The Scerscen Glacier, located on the border between Switzerland and Italy, is another water resource of the Alpe Gera basin.

===Campo Moro power station===
The Campo Moro power station is situated at 2000 m a.s.l. and was constructed in 1965. It was built inside an artificial cave that is linked to the outside by a 570 m gallery. It produces approximately 33 million Kilowatt-hours (kWh) of energy a year, which provides for the needs of 14,000 households. The water used in the electricity generation unit is returned to the Campo Moro reservoir and redirected towards the Lazanda power station by an 8000 m tunnel. The energy production of the two artificial reservoirs makes Valmalenco and the Sondrio region Italy’s largest producers of hydroelectric energy, with 12% of the national supply, and provides energy to Milan and its province.

===Lanzada power station===
The 'Alfredo Pizzoli' hydroelectric plant, also called Lanzada power station, is situated in Lanzada at 1000 m altitude a.s.l. It is the second component of the Valmalenco hydroelectric system, which derives its energy from the Alpe Gera and Campo Moro dams. The Lanzada power station is owned by Enel and has a capacity of 190.7 megawatts (MW) and can produce on average around 300 gigawatt-hours (GWh) per year, which can supply 111,000 families. The power station was constructed between 1957 and 1962 and is still active today.
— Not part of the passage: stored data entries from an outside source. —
(* ===== verification/Holds.v ===== *)
(** The holds on deletions: while an anomaly that cannot be excluded is open,
    deletions are blocked, whatever is called. *)
From S2P Require Import Prelude GoTime GoFloat GoString Model Policy Schedule Catalog Anomalies Automation Retention.
From S2P Require Import RetentionMachine Deposit Checks Mail Store Archive.

(** An open anomaly that no exclusion covers, the warning on the quarantine
    margin apart: it blocks deletions by itself. *)
Definition hard_anomaly (a : anomaly) : bool :=
  open_anomaly a && negb (String.eqb (a_Kind a) "capacity" && String.eqb (a_StableKey a) QuarantineMarginAnomalyKey) &&
  negb (excludable (a_Kind a)).

Definition hold_ok (d : db) : Prop :=
  forall a, In a (d_anomalies d) -> hard_anomaly a = true -> au_DeletionBlocked (d_automation d) = true.

(** A statement under which the hold is kept. *)
Definition holds {A} (m : tx A) : Prop := forall d a d', m d = Ok (a, d') -> hold_ok d -> hold_ok d'.

Definition hold_part (d : db) : automation * list anomaly := (d_automation d, d_anomalies d).

Create HintDb holds.

Lemma holds_keeps {A} (m : tx A) : keeps hold_part m -> holds m.
Proof. intros Hk d a d' Hr Hh. apply Hk in Hr. injection Hr as E1 E2. unfold hold_ok. by rewrite E1, E2. Qed.
Lemma holds_bind {A B} (m : tx A) (f : A -> tx B) : holds m -> (forall a, holds (f a)) -> holds (m ≫= f).
Proof. intros Hm Hf d b d' (a & d1 & H1 & H2)%bind_ok Hh. by apply (Hf _ _ _ _ H2), (Hm _ _ _ H1). Qed.
Lemma holds_if {A} (c : bool) (m n : tx A) : holds m -> holds n -> holds (if c then m else n).
Proof. by destruct c. Qed.
Lemma holds_iter {A} (f : A -> tx unit) l : (forall a, holds (f a)) -> holds (tx_iter f l).
Proof. intros Hf. induction l as [|a l IH]; [by intros ? ? ? [= _ <-]|]. apply holds_bind; [done|by intros _]. Qed.
Lemma holds_ignore {A} (m : tx A) : holds m -> holds (ignore m).
Proof. intros Hm. apply holds_bind; [done|]. by intros a d b d' [= _ <-]. Qed.

(** Statements on the automation that never unblock. *)
Lemma holds_automation f : (forall a, au_DeletionBlocked a = true -> au_DeletionBlocked (f a) = true) -> holds (update_automation f).
Proof. intros Hf d u d' [= _ <-] Hh a Ha Hard. apply Hf. by apply (Hh a). Qed.
Lemma holds_record_check st revision now : holds (update_automation (record_check st revision now)).
Proof. apply holds_automation. intros a Ha. unfold record_check. cbn. by case_match. Qed.
(** Statements on the anomalies that open none. *)
Lemma holds_anomalies p f : (forall a, p a = true -> hard_anomaly (f a) = true -> hard_anomaly a = true) -> holds (update_anomalies p f).
Proof.
  intros Hf d n d' [= _ <-] Hh a Ha Hard. cbn in Ha |- *. apply in_update_where in Ha as (y & Hy & ->).
  apply (Hh y Hy). destruct (p y) eqn:E; [by apply Hf|done].
Qed.
Lemma hard_same (a a' : anomaly) : (open_anomaly a' = true -> open_anomaly a = true) -> a_Kind a' = a_Kind a ->
  a_StableKey a' = a_StableKey a -> hard_anomaly a' = true -> hard_anomaly a = true.
Proof. unfold hard_anomaly. intros Ho -> ->. rewrite !andb_true_iff. tauto. Qed.

Lemma hard_blocks d now a : In a (d_anomalies d) -> hard_anomaly a = true -> 0 < blockingAnomalyCount d now.
Proof.
  intros Ha Hard. apply count_where_pos. exists a. split; [done|]. unfold hard_anomaly in Hard. unfold blocking_anomaly.
  rewrite !andb_true_iff in Hard. destruct Hard as [[-> ->] ->]. done.
Qed.
(** With no blocking anomaly, anything goes. *)
Lemma no_hard d now : blockingAnomalyCount d now = 0 -> forall a, In a (d_anomalies d) -> hard_anomaly a = true -> False.
Proof. intros Hc a Ha Hard. pose proof (hard_blocks d now a Ha Hard). lia. Qed.

(** ** Opening an anomaly *)
Section opening.
Context `{Platform}.

Lemma insert_anomaly_hold a d u d' : insert_anomaly a d = Ok (u, d') -> hold_ok d ->
  (hard_anomaly a = true -> au_DeletionBlocked (d_automation d') = true) -> hold_ok d'.
Proof.
  unfold insert_anomaly. destruct (_ && _); [done|]. intros [= _ <-] Hh Hnew x Hx Hard. cbn in *.
  apply in_app_iff in Hx as [Hx|[<-|[]]]; [by apply (Hh x)|]. apply Hnew. exact Hard.
Qed.

Lemma hard_always_blocks d stableKey kind keyID detail eventAt backupID now :
  hard_anomaly (new_anomaly stableKey kind keyID backupID detail eventAt now) = true ->
  anomalyBlocks d stableKey kind keyID now = true.
Proof.
  unfold hard_anomaly, anomalyBlocks. cbn [a_Kind a_StableKey new_anomaly]. rewrite !andb_true_iff. intros [[_ Hm] Hx].
  assert (String.eqb kind "extra" = false) as ->.
  { apply String.eqb_neq. intros ->. by rewrite negb_true_iff in Hx. }
  rewrite Hx. unfold IsQuarantineMarginWarning. apply negb_true_iff in Hm. rewrite Hm. done.
Qed.

Lemma holds_recordExcluded s k i b t e n : excludable k = true -> holds (recordExcludedAnomaly s k i b t e n).
Proof.
  intros Hk. unfold recordExcludedAnomaly. apply holds_bind; [apply holds_keeps; keep|intros ex].
  apply holds_bind; [apply holds_keeps; keep|intros x]. cbv zeta. apply holds_bind.
  - apply holds_anomalies. intros a _. by apply hard_same.
  - intros m. apply holds_if; [apply holds_keeps; keep|]. intros d u d' Hr Hh. apply (insert_anomaly_hold _ _ _ _ Hr Hh).
    unfold hard_anomaly. cbn [a_Kind]. rewrite Hk. by rewrite andb_false_r.
Qed.

Lemma holds_openAnomalyAt s k i b t e n : holds (openAnomalyAt s k i b t e n).
Proof.
  unfold openAnomalyAt. apply holds_bind; [apply holds_keeps; keep|intros _].
  intros d r d' Hr Hh. apply bind_ok in Hr as (excluded & d1 & He & Hr). apply gets_ok in He as [-> ->].
  destruct (anomalyExcluded d i k e) eqn:Ex.
  - assert (excludable k = true) as Hk.
    { unfold anomalyExcluded in Ex. destruct (_ || _) eqn:E; [done|]. apply orb_false_iff in E as [_ E]. by apply negb_false_iff in E. }
    revert Hr Hh. apply holds_bind; [by apply holds_recordExcluded|]. intros _. apply holds_keeps. keep.
  - apply bind_ok in Hr as (m & d1 & Hu & Hr).
    assert (hold_ok d1) as Hh1.
    { revert Hu Hh. apply holds_anomalies. intros a _. by apply hard_same. }
    destruct (negb (m =? 0)); [by apply ret_ok in Hr as [_ ->]|].
    apply bind_ok in Hr as (u & d2 & Hins & Hr). apply bind_ok in Hr as (blocks & d3 & Hb & Hr). apply gets_ok in Hb as [-> ->].
    apply bind_ok in Hr as (u2 & d3 & Hblock & Hr).
    assert (keeps hold_part (
      text ← tx_gets (fun d => if String.eqb k "schedule_missing" then missingBackupMail d i e else anomalyMail s k t);
      _ ← insert_mail ("anomaly:" ++ s ++ ":" ++ pretty (unix n)) "anomaly" (fst text) (snd text) (unix n);
      mret true)) as Hmail by keep.
    apply Hmail in Hr. injection Hr as E1 E2. unfold hold_ok. rewrite E1, E2. clear E1 E2 Hmail.
    assert (hold_ok d2 \/ anomalyBlocks d2 s k i n = true) as Hcases.
    { destruct (hard_anomaly (new_anomaly s k i b t e n)) eqn:Hard.
      - right. exact (hard_always_blocks d2 s k i t e b n Hard).
      - left. apply (insert_anomaly_hold _ _ _ _ Hins Hh1). rewrite Hard. done. }
    destruct (anomalyBlocks d2 s k i n); [injection Hblock as _ <-; done|].
    apply ret_ok in Hblock as [_ ->]. by destruct Hcases.
Qed.
Lemma holds_openAnomaly s k i b t n : holds (openAnomaly s k i b t n).
Proof. unfold openAnomaly. apply holds_bind; [apply holds_openAnomalyAt|intros _; apply holds_keeps; keep]. Qed.
End opening.
#[export] Hint Resolve holds_recordExcluded holds_openAnomalyAt holds_openAnomaly : holds.

Ltac hold_automation :=
  let a := fresh "a" in let Ha := fresh "Ha" in
  apply holds_automation; intros a Ha;
  first [ exact Ha | reflexivity | cbn; repeat case_match; first [ exact Ha | reflexivity ] ].
(** Either the edit keeps the anomaly open or closed, or it only closes open ones. *)
Ltac hold_anomalies :=
  let a := fresh "a" in let Hp := fresh "Hp" in
  apply holds_anomalies; intros a Hp; apply hard_same; try reflexivity; intros Ho;
  first [ exact Ho | repeat (rewrite andb_true_iff in Hp); tauto ].
Ltac hold :=
  repeat first
    [ solve [auto with holds]
    | apply holds_bind; [|intros ?; cbv beta iota zeta]
    | apply holds_iter; intros ?
    | apply holds_if
    | solve [hold_automation]
    | solve [hold_anomalies]
    | match goal with |- holds (match ?x with _ => _ end) => destruct x end
    | solve [apply holds_keeps; first [apply keeps_select | keep_statement]]
    | match goal with |- holds ?m => let h := head_of m in unfold h; cbv beta iota zeta end ].

(** ** The calls that may unblock *)
Section unblocking.
Context `{Platform}.

(** Deletions are unblocked when nothing blocking is open. *)
Lemma unblock_hold d d' now : d_anomalies d' = d_anomalies d -> blockingAnomalyCount d now = 0 -> hold_ok d'.
Proof. intros E Hc a Ha Hard. rewrite E in Ha. destruct (no_hard d now Hc a Ha Hard). Qed.

Lemma holds_ResumeRetention now : holds (ResumeRetention now).
Proof.
  unfold ResumeRetention. intros d u d' Hr Hh. store_skip Hr. store_step Hr as Hg. injection Hr as _ <-.
  rewrite !orb_false_iff in Hg. apply (unblock_hold d _ now); [done|]. destruct Hg as ((((((_ & _) & Hc) & _) & _) & _) & _).
  by apply negb_false_iff, Z.eqb_eq in Hc.
Qed.

Lemma holds_TryClear id now : holds (TryClearResolvedMaintenanceBlock id now).
Proof.
  unfold TryClearResolvedMaintenanceBlock. intros d u d' Hr Hh. store_skip Hr. store_skip Hr.
  destruct (find_where _ _) as [a|]; [|by apply ret_ok in Hr as [_ ->]].
  destruct (_ || _) eqn:E1 in Hr; [by apply ret_ok in Hr as [_ ->]|].
  destruct (_ || _) eqn:E2 in Hr; [by apply ret_ok in Hr as [_ ->]|].
  destruct (_ && _) in Hr; [|by apply ret_ok in Hr as [_ ->]].
  apply bind_ok in Hr as (x & d1 & Hu & Hr). injection Hu as _ <-. apply ret_ok in Hr as [_ ->].
  apply (unblock_hold d _ now); [done|]. rewrite !orb_false_iff in E2. destruct E2 as ((E2 & _) & _). by apply negb_false_iff, Z.eqb_eq in E2.
Qed.

Lemma holds_CreateExclusion i s e a r k n : holds (CreateAnomalyExclusion i s e a r k n).
Proof.
  unfold CreateAnomalyExclusion. do 5 (apply holds_bind; [hold|intros ?; cbv beta iota zeta]).
  apply holds_bind; [apply holds_keeps; keep|intros id]. apply holds_bind; [hold|intros m].
  intros d u d' Hr Hh. store_skip Hr. destruct (_ && _) eqn:E in Hr.
  - apply bind_ok in Hr as (x & d1 & Hu & Hr). injection Hu as _ <-. apply ret_ok in Hr as [_ ->].
    apply (unblock_hold d _ n); [done|]. rewrite !andb_true_iff in E. destruct E as ((E & _) & _). by apply Z.eqb_eq.
  - apply bind_ok in Hr as (x & d1 & Hu & Hr). apply ret_ok in Hu as [_ ->]. by apply ret_ok in Hr as [_ ->].
Qed.

(** An activation needs the regular state, which the check recorded only when
    nothing blocking was open. *)
Lemma holds_finish_check id outcome summary state revision now :
  holds (blocking ← tx_gets (fun d => blockingAnomalyCount d now);
         let state := if 0 <? blocking then MonitoringAnomaly else state in
         _ ← update_automation (record_check state revision now);
         n ← update_checks (check_running id)
               (fun c => c <| c_Status := outcome |> <| c_FinishedAt := Some (unix now) |> <| c_Summary := summary |>);
         _ ← tx_guard (negb (n =? 1)) (ErrText "controllo non piu in corso");
         _ ← activateRetentionAfterCheck;
         cleanupMonitoringChecks (unix (now - monitoringCheckRetention))).
Proof.
  intros d u d' Hr Hh. store_skip Hr. apply bind_ok in Hr as (x & d1 & Hu & Hr). injection Hu as _ <-.
  set (st := if 0 <? blockingAnomalyCount d now then MonitoringAnomaly else state) in Hr.
  set (d1 := d <| d_automation ::= record_check st revision now |>) in Hr.
  assert (hold_ok d1) as Hh1.
  { by apply (holds_record_check st revision now d tt). }
  apply bind_ok in Hr as (n & d2 & Hu & Hr). injection Hu as _ <-. store_skip Hr.
  apply bind_ok in Hr as (y & d2 & Ha & Hr).
  assert (keeps hold_part (cleanupMonitoringChecks (unix (now - monitoringCheckRetention)))) as Hclean by keep.
  apply Hclean in Hr. injection Hr as E1 E2. unfold hold_ok. rewrite E1, E2. clear Hclean E1 E2.
  unfold activateRetentionAfterCheck in Ha. store_skip Ha. destruct (activation_ready _) eqn:Eready; [|by apply ret_ok in Ha as [_ ->]].
  injection Ha as _ <-. intros a Hin Hard. exfalso. cbn in Hin.
  pose proof (hard_blocks d now a Hin Hard) as Hpos. unfold activation_ready in Eready. cbn [d_automation] in Eready.
  rewrite !andb_true_iff in Eready. destruct Eready as [[[[[[_ Es] _] _] _] _] _].
  assert (st = MonitoringAnomaly) as Est by (unfold st; by rewrite (proj2 (Z.ltb_lt 0 _) Hpos)).
  revert Es. subst d1. cbn. rewrite Est. done.
Qed.

Lemma holds_CompleteMonitoringCheck id o s st r fs n : holds (CompleteMonitoringCheck id o s st r fs n).
Proof.
  unfold CompleteMonitoringCheck. do 8 (apply holds_bind; [hold|intros ?; cbv beta iota zeta]).
  apply holds_bind; [unfold record_findings; hold|intros ?]. apply holds_finish_check.
Qed.
End unblocking.
#[export] Hint Resolve holds_ResumeRetention holds_TryClear holds_CreateExclusion holds_CompleteMonitoringCheck
  holds_record_check : holds.

(** ** Every call *)
Section calls.
Context `{Platform}.

Lemma holds_plan_keys i r e d l : holds (plan_keys i r e d l).
Proof. induction l as [|k l IH]; [by intros ? ? ? [= _ <-]|]. cbn [plan_keys]. hold. Qed.

Lemma run_holds c : holds (run c).
Proof.
  destruct c; cbn [run]; try apply holds_ignore; try solve [auto with holds]; hold; apply holds_plan_keys.
Qed.

Lemma archive_hold cs : hold_ok (archive cs).
Proof.
  induction cs as [|c cs IH] using rev_ind; [by intros a|]. rewrite archive_snoc.
  destruct (exec_cases c (archive cs)) as [(u & d' & Hr & ->)|(e & _ & ->)]; [|done]. by apply (run_holds c _ _ _ Hr).
Qed.
End calls.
The power station has three turbines. It uses the two reservoirs and the water coming from the Compo Moro power station to produce electricity.

=== Sondrio Power station===
The Sondrio power station was designed by the architect Giovanni Muzio and constructed between 1959 and 1960. It was commissioned by the Società Edison and is now used by Enel Energy. The hydroelectric power station was designed by Muzio to combine functionality and aesthetics, to integrate the structure into the surrounding mountainous landscape. The building emerges as a grand glass portal, serving as the terminus for the entire system connected to the Campo Moro reservoir, linked to the Lanzada power station.

===Alpe Gera Lake===

Alpe Gera Lake seen from above (1954)

The lake of Alpe Gera supplies the Valmalenco power stations with water. It is located in Italy's upper Valmalenco region, is one of the country's largest man-made reservoirs, and is placed at an altitude of over 2051 m a.s.l. with a surface area of 1.15 km².

==Mountain huts==

=== Rifugio Zoia ===
Constructed in 1929 and renovated in 2007, Rifugio Zoia stands at 2021 m a.s.l. in the Bernina Range. The Refuge is accessible by a 5-minute walk from the parking area near the lower Campo Moro dam. It is a starting point for climbers and walkers, and connects to trails of varying difficulty in Valmalenco.

=== Rifugio Bignami ===
Rifugio Bignami is located above Lake Gera and overlooks the eastern Fellaria glacier. It is frequented by mountain walkers, mountaineers and alpine skiers.

=== Rifugio Poschiavino ===
Rifugio Poschiavino is located in Campo Moro and it is a starting point for mountain excursions in the Bernina group.

==Recreational activities==
===Cycling===
- In 2018 Campo Moro was included in 'Cycling the Dams', a collaborative sustainability project by Il Sole 24 Ore and Enel.
- A cycle route to the dams starts in Chiesa in Valmalenco, goes through Lanzada and Campo Franscia to reach the Campo Moro car park after a 16 km ride. From the dams, there are a number of rougher mountain bike trails.

===Power Station tours===
- The Lanzada power station is open to the public for tours to see how water power functions. It is a collaboration with Enel and the Sondrio and Valmalenco tourist consortium.

===Mountain Walking & Climbing===
Campo Moro is the starting point for a large number of mountain excursions:

- The Italian Normal route on the Piz Bernina (4049 meters a.s.l.). starts at 1900 meters from the Compo Moro dams and is a grade III mountaineering route.
- A gradual uphill walking route to Campo Franscia starts from the Campo Moro dam, traversing the two dams, passing under the second one.
- The itinerary from Campo Moro to Chiareggio (1612 m) starts from the Zoia hut (2021 meters a.s.l) in Campo Moro and takes approximately six hours and thirty minutes. The route has a vertical descent of 400 m and is accessible to all levels of walker. Chiareggio is the starting point for mountaineering itineraries in the Ventina-Disgrazia Group.